With an evident pattern, in November, 2008, Morgan Tsvangirai, the leader of Zimbabwe's Movement of Democratic Change, stated that "a million Zimbabweans could starve to death in a year." It is also stated that the government placed the country in a "state induced famine," in order to exploit and control citizens for voting purposes.

== Future accommodations ==
As of 2019, Zimbabwe citizens fear returning to the inflation problem they experienced last decade.
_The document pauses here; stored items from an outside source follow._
Lemma tick_counted (s : scheduler) : in_range s ->
  let s' := (sched_tick s).1 in
  same_setup s s' /\ exists n, (n = 0 \/ n = 1) /\ counted s s' n n n.
Proof.
  intros Hr. unfold scheduler_tick.
  destruct (negb _); [split; [done|exists 0; split; [by left|by apply counted_same]]|].
  destruct (consume_frame s) as ([Hs1 Hr1] & Ht1 & Hg1 & Hj1).
  destruct (scheduler_consume_pending_commands s) as [s1 [cs|e]]; cbn [fst] in *.
  2: { split; [by split|]. exists 0. split; [by left|by apply counted_same]. }
  pose proof (run_groups_frame s1 (systems_by_phase reg_order s1) (scheduler_current_tick s))
    as ([Hs2 Hr2] & Ht2 & Hg2 & Hj2).
  unfold scheduler_run_phases. destruct (run_groups _ _ _ _) as [s2 [u2|e]]; cbn [fst] in *.
  2: { pose proof (rollback_frame s2 cs) as ([Hs3 Hr3] & Ht3 & Hg3 & Hj3).
       split; [split; congruence|]. exists 0. split; [by left|]. apply counted_same; [done|congruence..]. }
  assert (Hsame : counted s s2 0 0 0) by (apply counted_same; [done|congruence..]).
  assert (Hr' : in_range s2) by (by apply (counted_range s s2 0 0 0)).
  destruct (atomic_commit_counted s2 Hr') as ([Hs3 Hr3] & Hg3 & Ht3 & Hj3).
  destruct (scheduler_atomic_commit diff_json s2) as [s3 [r|e]]; cbn [fst snd is_ok Z.b2z] in *.
  - assert (H : forall x, (let s := x in match scheduler_broadcast_refresh bus_order s (cr_tick r) (sc_generation s) with
      | Ok _ => (s, Ok r) | Err e => (s, Err e) end : scheduler * SchedulerResult CommitResult).1 = x).
    { intros x. simpl. by destruct (scheduler_broadcast_refresh _ _ _ _). }
    rewrite H. split; [split; simpl; congruence|]. exists 1. split; [by right|].
    destruct Hr' as (_ & Hb & _). unfold counted. simpl. rewrite Ht3, Hg3, Hj3, Hg2, Hg1, Hj2, Hj1, Z.add_0_r, (wrap64_small (sc_current_tick s2)) by done.
    by rewrite Ht2, Ht1.
  - pose proof (rollback_frame s3 cs) as ([Hs4 Hr4] & Ht4 & Hg4 & Hj4).
    split; [split; congruence|]. exists 0. split; [by left|]. unfold counted in *.
    rewrite Ht4, Hg4, Hj4, Hg3, Ht3, Hj3, Hg2, Ht2, Hj2, Hg1, Ht1, Hj1. done.
Qed.

(** *** The calls that move one counter alone *)

Definition advances (s : scheduler) (op : SchedulerOp) : bool :=
  match op with SAdvanceTick => true | _ => false end.
Definition commits_alone (s : scheduler) (op : SchedulerOp) : bool :=
  match op with SAtomicCommit => is_ok (scheduler_atomic_commit diff_json s).2 | _ => false end.
Definition commits_journal (s : scheduler) (op : SchedulerOp) : bool :=
  match op with SJournalCall OpCommit => is_ok (journal_commit diff_json (sc_journal s)).2 | _ => false end.

Fixpoint run_count (p : scheduler -> SchedulerOp -> bool) (s : scheduler) (ops : list SchedulerOp) : Z :=
  match ops with
  | [] => 0
  | op :: ops' => Z.b2z (p s op) + run_count p (scheduler_step s op) ops'
  end.

Lemma run_count_snoc p s ops op :
  run_count p s (ops ++ [op]) = run_count p s ops + Z.b2z (p (scheduler_run s ops) op).
Proof.
  revert s. induction ops as [|o ops IH]; intros s; cbn [app run_count]; [cbn; lia|]. rewrite IH.
  change (scheduler_run s (o :: ops)) with (scheduler_run (scheduler_step s o) ops). lia.
Qed.

Lemma run_count_range p s ops : 0 <= run_count p s ops <= Z.of_nat (length ops).
Proof.
  revert s. induction ops as [|op ops IH]; intros s; cbn [run_count length]; [lia|].
  specialize (IH (scheduler_step s op)). destruct (p s op); cbn [Z.b2z]; lia.
Qed.

Lemma journal_call_tick (j : Journal) op :
  j_current_tick (journal_step diff_json j op).1
  = match op with
    | OpCommit => if is_ok (journal_commit diff_json j).2 then tick_next (j_current_tick j) else j_current_tick j
    | _ => j_current_tick j
    end.
Proof.
  destruct op as [e|es|d|b| |]; simpl.
  - pose proof (submit_commands_tick j [e]) as H. simpl in H. by destruct (journal_submit_command j e).
  - apply submit_commands_tick.
  - pose proof (submit_diffs_tick j [d]) as H. simpl in H. by destruct (journal_submit_diff j d).
  - apply submit_diffs_tick.
  - pose proof (commit_tick j) as H. by destruct (journal_commit diff_json j) as [j' [r|e]].
  - unfold journal_clear_pending. by case_bool_decide.
Qed.

(** Each call keeps the invariant of the systems and moves the counters by what it is. *)
Lemma step_counted (s : scheduler) op : systems_inv s -> in_range s ->
  systems_inv (scheduler_step s op)
  /\ exists n, (n = 0 \/ n = 1 /\ commits_alone s op = false /\ advances s op = false /\ commits_journal s op = false)
     /\ counted s (scheduler_step s op) (n + Z.b2z (commits_alone s op)) (n + Z.b2z (advances s op))
          (n + Z.b2z (commits_alone s op) + Z.b2z (commits_journal s op)).
Proof.
  intros Hinv Hr.
  assert (Hkeep : forall s' : scheduler, same_setup s s' -> sc_generation s' = sc_generation s ->
    sc_current_tick s' = sc_current_tick s -> j_current_tick (sc_journal s') = j_current_tick (sc_journal s) ->
    systems_inv s' /\ counted s s' 0 0 0).
  { intros s' [Es Er] Eg Et Ej. split; [by unfold systems_inv; rewrite Es, Er|by apply counted_same]. }
  assert (Hzero : forall s' : scheduler, systems_inv s' /\ counted s s' 0 0 0 ->
    systems_inv s' /\ exists n, (n = 0 \/ n = 1 /\ false = false /\ false = false /\ false = false) /\ counted s s' (n + 0) (n + 0) (n + 0 + 0)).
  { intros s' [H1 H2]. split; [done|]. exists 0. by split; [left|]. }
  destruct op as [sys|id|e| | |name cb|h| |tick|p ids tick| | |op|f]; cbn [scheduler_step commits_alone advances commits_journal Z.b2z].
  - apply Hzero. destruct (scheduler_register_system _ _ _ _) as [s'|e] eqn:E; [|by apply Hkeep].
    split; [by eapply register_system_inv|].
    unfold scheduler_register_system in E. destruct (sc_initialized s); [done|].
    case_bool_decide; [done|]. destruct (List.filter _ _); [|done]. simpl in E.
    apply counted_same; [done|..]; destruct (sys_refresh_callback sys); by simplify_eq.
  - apply Hzero. split; [by apply unregister_system_inv|].
    apply counted_same; [done|..]; unfold scheduler_unregister_system; by destruct (bus_unregister_by_name _ _).
  - by apply Hzero, Hkeep.
  - apply Hzero. unfold scheduler_initialize. destruct (sc_initialized s); [by apply Hkeep|].
    destruct (engine_is_schema_frozen _) as [[]|]; cbn [map_err negb]; [|by apply Hkeep..].
    destruct (check_tables _ _); [|by apply Hkeep]. destruct (check_systems _ _); [|by apply Hkeep].
    destruct (check_conflicts _ _); by apply Hkeep.
  - destruct (tick_counted s Hr) as ([Es Er] & n & Hn & Hc). split; [by unfold systems_inv; rewrite Es, Er|].
    exists n. rewrite !Z.add_0_r. split; [|done]. destruct Hn as [->| ->]; [by left|by right].
  - by apply Hzero, Hkeep.
  - apply Hzero. unfold scheduler_unregister_consumer. by destruct (bus_unregister _ _); apply Hkeep.
  - destruct (consume_frame s) as (H1 & H2 & H3 & H4). by apply Hzero, Hkeep.
  - destruct (run_groups_frame s (systems_by_phase reg_order s) tick) as (H1 & H2 & H3 & H4). by apply Hzero, Hkeep.
  - apply Hzero. unfold scheduler_run_phase. pose proof (run_systems_tick s p ids tick (sc_journal s)) as H.
    destruct (run_systems _ _ _ _ _ _) as [j r]. by apply Hkeep.
  - destruct (atomic_commit_counted s Hr) as ([Es Er] & Hc). split; [by unfold systems_inv; rewrite Es, Er|].
    exists 0. split; [by left|]. by rewrite !Z.add_0_l, Z.add_0_r.
  - split; [done|]. exists 0. split; [by left|]. destruct Hr as (Hg & Ht & Hj). unfold counted. simpl.
    rewrite !Z.add_0_r, wrap64_small by done. split_and!; [done..|].
    destruct (j_current_tick (sc_journal s)) as [t]. simpl in *. f_equal. lia.
  - split; [done|]. exists 0. split; [by left|]. pose proof (journal_call_tick (sc_journal s) op) as H.
    destruct op as [e|es|d|b| |]; try (by apply (counted_same s)). destruct Hr as (Hg & Ht & Hj). unfold counted.
    cbn [sc_generation sc_current_tick sc_journal with_journal]. rewrite H, !Z.add_0_r, !wrap64_small by done.
    split_and!; [done..|]. destruct (is_ok _); cbn [Z.b2z]; [apply tick_next_min, Hj|].
    destruct (j_current_tick (sc_journal s)) as [t]. simpl in *. f_equal. lia.
  - by apply Hzero, Hkeep.
Qed.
In addition to the government offering affordable, subsidized meals to the community, the government has made promises to distribute monthly rations and spend 180 million Zimbabwe dollars a month on subsidies in order to keep foods such as maize meal at a stable price by January 2020.

== Outcomes ==
The UNICEF stated there has been a "widespread of chronic malnutrition" and about 600,000 children need "therapeutic feeding," as of 2004. Citizens have also resorted to dangerous techniques of survival such as, poaching, prostitution and theft.

As of 2019, according to Hilal Elver an independent UN human rights expert, 60% of the nation's population is "food insecure, living in a household that is unable to obtain enough food to meet basic needs."